** STUDY MATERIAL follows **

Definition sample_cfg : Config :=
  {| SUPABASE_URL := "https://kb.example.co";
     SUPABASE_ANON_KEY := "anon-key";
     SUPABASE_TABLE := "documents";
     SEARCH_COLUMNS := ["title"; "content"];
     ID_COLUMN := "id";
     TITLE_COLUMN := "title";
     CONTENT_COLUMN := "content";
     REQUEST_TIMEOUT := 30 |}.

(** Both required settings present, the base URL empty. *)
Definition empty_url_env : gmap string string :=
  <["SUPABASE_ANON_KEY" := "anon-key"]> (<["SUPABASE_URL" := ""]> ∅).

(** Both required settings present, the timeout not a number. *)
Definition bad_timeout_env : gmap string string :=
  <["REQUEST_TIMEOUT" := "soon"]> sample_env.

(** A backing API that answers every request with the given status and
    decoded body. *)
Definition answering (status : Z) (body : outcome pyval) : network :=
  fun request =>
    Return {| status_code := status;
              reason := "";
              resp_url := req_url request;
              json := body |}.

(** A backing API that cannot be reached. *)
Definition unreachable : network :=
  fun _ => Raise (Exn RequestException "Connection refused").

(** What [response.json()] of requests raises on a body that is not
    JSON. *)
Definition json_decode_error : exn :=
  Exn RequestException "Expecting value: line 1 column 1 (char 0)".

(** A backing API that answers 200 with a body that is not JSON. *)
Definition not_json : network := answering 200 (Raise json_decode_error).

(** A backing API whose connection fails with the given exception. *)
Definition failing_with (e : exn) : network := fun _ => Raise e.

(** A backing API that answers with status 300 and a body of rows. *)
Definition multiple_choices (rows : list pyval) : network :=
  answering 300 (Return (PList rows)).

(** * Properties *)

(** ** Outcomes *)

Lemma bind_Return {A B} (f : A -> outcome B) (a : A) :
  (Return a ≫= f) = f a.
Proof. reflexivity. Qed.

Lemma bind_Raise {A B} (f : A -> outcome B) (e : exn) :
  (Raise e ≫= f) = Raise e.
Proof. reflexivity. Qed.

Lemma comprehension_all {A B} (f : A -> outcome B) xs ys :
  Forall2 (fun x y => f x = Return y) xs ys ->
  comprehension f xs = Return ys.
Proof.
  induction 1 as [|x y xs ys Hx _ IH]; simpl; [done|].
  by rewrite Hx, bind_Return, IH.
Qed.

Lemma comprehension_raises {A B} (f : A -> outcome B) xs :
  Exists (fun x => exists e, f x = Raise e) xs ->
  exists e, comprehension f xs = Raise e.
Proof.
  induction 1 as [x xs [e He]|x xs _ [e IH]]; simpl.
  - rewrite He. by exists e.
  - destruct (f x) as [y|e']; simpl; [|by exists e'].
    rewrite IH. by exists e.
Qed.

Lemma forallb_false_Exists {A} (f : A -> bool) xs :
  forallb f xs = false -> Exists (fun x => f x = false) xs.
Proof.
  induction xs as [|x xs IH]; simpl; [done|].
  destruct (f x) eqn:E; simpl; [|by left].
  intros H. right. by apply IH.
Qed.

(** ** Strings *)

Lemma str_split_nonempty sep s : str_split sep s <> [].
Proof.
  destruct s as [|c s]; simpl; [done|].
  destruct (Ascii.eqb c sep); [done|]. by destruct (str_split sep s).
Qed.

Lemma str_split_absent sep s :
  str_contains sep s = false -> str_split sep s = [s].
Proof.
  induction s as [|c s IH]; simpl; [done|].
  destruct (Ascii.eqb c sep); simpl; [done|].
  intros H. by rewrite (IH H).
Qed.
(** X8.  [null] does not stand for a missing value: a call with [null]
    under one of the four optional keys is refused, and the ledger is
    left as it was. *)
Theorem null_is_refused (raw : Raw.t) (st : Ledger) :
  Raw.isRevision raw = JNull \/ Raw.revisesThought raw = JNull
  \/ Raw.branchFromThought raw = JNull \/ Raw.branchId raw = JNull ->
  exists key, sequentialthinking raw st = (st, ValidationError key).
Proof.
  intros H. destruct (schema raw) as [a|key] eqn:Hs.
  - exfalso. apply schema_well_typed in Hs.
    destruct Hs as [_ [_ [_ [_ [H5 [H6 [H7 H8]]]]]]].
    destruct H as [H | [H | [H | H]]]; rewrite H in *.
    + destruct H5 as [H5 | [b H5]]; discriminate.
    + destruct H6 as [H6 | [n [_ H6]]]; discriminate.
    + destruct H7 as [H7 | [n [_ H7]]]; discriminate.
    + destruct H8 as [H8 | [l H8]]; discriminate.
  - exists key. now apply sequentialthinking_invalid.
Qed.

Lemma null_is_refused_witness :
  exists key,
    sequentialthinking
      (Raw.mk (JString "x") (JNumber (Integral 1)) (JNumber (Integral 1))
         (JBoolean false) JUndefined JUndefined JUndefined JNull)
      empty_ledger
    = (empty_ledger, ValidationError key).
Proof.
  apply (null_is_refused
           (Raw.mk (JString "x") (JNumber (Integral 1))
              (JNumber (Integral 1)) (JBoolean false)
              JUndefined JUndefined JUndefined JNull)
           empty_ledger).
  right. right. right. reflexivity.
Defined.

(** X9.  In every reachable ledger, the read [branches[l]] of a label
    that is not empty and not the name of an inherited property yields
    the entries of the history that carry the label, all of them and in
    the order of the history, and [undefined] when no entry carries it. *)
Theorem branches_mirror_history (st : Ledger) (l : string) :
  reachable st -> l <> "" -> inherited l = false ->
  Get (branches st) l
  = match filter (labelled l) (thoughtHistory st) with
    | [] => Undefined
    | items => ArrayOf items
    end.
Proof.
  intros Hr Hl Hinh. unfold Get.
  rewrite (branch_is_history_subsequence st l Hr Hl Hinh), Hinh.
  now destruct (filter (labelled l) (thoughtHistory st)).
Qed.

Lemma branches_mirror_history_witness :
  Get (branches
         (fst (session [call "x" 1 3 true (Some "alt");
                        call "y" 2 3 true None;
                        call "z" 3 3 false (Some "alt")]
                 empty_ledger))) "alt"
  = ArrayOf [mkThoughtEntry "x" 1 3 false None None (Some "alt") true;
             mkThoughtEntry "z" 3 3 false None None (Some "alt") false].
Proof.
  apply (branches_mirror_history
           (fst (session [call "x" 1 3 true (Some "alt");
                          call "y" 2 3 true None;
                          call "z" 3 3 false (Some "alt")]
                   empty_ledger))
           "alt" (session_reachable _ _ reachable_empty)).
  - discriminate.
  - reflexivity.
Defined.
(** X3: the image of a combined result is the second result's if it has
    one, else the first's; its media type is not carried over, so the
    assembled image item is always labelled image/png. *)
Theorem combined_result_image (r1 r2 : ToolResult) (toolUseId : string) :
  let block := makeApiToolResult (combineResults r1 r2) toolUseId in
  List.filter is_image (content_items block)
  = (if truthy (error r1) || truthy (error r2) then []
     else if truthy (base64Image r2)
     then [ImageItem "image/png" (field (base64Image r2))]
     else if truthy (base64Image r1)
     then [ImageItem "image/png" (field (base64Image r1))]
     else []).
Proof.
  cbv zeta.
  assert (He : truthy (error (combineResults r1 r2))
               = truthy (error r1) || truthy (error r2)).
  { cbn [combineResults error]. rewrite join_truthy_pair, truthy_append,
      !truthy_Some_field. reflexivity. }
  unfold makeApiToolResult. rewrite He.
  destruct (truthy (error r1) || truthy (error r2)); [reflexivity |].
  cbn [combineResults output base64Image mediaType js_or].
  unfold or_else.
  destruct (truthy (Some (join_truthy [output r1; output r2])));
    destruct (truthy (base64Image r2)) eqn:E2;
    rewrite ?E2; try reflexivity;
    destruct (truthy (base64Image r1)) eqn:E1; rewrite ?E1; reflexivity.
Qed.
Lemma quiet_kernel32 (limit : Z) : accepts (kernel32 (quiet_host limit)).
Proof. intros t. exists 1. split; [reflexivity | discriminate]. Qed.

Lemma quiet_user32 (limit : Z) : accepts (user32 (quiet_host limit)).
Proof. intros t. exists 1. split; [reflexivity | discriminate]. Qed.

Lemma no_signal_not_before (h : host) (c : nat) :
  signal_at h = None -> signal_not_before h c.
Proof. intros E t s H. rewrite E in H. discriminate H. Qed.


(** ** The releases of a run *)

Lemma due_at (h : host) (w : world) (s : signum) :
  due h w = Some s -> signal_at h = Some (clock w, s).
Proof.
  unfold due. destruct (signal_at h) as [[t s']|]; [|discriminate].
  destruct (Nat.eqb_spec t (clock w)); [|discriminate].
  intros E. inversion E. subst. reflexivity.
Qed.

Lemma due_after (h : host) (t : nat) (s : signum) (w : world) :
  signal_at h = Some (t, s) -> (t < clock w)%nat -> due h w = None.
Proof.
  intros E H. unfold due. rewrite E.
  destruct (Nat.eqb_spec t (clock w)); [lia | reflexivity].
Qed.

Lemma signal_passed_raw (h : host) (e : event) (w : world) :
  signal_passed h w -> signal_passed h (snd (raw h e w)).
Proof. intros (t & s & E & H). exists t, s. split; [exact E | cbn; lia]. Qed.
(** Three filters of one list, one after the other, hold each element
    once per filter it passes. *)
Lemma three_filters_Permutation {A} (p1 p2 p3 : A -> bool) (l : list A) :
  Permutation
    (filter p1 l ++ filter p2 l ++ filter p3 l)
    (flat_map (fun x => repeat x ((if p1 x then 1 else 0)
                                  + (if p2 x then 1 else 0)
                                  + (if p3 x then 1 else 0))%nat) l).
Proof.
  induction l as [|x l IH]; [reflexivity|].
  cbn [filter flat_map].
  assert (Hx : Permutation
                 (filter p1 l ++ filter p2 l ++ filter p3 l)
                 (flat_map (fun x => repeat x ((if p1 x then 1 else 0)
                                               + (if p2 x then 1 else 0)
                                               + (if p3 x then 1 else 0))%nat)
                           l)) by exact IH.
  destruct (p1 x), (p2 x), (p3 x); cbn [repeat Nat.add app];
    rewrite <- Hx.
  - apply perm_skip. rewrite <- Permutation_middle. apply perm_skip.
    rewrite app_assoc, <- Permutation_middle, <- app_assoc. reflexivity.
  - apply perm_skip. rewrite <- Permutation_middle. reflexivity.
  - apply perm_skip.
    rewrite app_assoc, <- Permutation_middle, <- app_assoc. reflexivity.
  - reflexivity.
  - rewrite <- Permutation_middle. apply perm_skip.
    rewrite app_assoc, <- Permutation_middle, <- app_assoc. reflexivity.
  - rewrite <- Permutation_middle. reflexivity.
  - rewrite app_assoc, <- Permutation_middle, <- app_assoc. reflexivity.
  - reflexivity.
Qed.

** End of STUDY MATERIAL **
** STUDY MATERIAL follows **

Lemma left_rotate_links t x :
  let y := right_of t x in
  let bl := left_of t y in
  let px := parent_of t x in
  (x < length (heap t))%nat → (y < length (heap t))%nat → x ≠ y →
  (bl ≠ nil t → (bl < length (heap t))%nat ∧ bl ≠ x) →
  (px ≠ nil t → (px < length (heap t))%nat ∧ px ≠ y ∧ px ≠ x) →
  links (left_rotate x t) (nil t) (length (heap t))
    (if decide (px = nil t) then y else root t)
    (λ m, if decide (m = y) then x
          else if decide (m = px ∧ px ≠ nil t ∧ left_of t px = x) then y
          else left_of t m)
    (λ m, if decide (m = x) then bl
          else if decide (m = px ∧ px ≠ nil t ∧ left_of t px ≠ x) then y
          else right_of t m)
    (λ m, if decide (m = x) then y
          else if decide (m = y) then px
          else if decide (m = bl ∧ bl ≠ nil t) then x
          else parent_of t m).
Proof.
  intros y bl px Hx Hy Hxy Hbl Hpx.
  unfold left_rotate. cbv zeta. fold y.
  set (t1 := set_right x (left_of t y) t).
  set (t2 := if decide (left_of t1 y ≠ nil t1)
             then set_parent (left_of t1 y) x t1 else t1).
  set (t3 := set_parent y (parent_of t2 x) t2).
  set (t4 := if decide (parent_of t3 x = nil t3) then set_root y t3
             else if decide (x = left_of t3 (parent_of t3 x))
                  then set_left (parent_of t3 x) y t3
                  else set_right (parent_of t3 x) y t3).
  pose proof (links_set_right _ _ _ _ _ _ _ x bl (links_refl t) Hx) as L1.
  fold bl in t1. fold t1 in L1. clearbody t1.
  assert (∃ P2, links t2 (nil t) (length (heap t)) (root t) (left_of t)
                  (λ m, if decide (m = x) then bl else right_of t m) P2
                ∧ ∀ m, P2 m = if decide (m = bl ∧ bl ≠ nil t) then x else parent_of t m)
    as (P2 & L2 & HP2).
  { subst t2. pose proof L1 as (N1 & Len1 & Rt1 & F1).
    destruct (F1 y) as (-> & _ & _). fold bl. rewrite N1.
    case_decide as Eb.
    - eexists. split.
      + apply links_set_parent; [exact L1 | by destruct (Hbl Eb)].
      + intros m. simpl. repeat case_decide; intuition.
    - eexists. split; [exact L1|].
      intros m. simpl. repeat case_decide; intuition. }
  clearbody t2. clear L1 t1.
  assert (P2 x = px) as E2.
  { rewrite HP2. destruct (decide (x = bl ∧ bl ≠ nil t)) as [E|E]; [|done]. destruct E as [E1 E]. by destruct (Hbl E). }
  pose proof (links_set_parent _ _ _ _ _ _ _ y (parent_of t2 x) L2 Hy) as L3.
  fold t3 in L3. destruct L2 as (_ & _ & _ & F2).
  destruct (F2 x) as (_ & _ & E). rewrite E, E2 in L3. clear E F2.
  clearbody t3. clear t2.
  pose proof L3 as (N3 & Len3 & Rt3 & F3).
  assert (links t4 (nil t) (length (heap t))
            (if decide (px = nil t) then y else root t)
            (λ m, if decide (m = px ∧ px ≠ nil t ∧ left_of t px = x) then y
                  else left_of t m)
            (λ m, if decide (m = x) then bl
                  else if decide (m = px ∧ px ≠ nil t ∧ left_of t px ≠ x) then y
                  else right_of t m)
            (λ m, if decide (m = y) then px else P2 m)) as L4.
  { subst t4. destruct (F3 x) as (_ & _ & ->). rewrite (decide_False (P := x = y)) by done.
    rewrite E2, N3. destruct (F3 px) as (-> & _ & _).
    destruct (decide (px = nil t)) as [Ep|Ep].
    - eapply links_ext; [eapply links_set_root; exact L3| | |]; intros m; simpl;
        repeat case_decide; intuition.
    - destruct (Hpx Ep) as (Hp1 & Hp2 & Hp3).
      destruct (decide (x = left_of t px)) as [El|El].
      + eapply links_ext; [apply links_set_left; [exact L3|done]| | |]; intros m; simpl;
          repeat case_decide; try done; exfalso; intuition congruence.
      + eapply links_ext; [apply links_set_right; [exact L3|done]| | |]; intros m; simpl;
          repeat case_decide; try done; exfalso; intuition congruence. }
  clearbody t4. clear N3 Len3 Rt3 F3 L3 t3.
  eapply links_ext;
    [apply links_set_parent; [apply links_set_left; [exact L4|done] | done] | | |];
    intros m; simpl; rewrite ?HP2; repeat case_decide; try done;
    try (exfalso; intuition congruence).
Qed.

** End of STUDY MATERIAL **

**THE PROBLEM**: Could you write out, exactly as they stand, only the lines above that begin at the line with "signal_at h = Some (t, s)" and stop after the line with "once per filter it passes. *)"?

**SOLUTION FOR THIS EXERCISE**:
  signal_at h = Some (t, s) -> (t < clock w)%nat -> due h w = None.
Proof.
  intros E H. unfold due. rewrite E.
  destruct (Nat.eqb_spec t (clock w)); [lia | reflexivity].
Qed.

Lemma signal_passed_raw (h : host) (e : event) (w : world) :
  signal_passed h w -> signal_passed h (snd (raw h e w)).
Proof. intros (t & s & E & H). exists t, s. split; [exact E | cbn; lia]. Qed.
(** Three filters of one list, one after the other, hold each element
    once per filter it passes. *)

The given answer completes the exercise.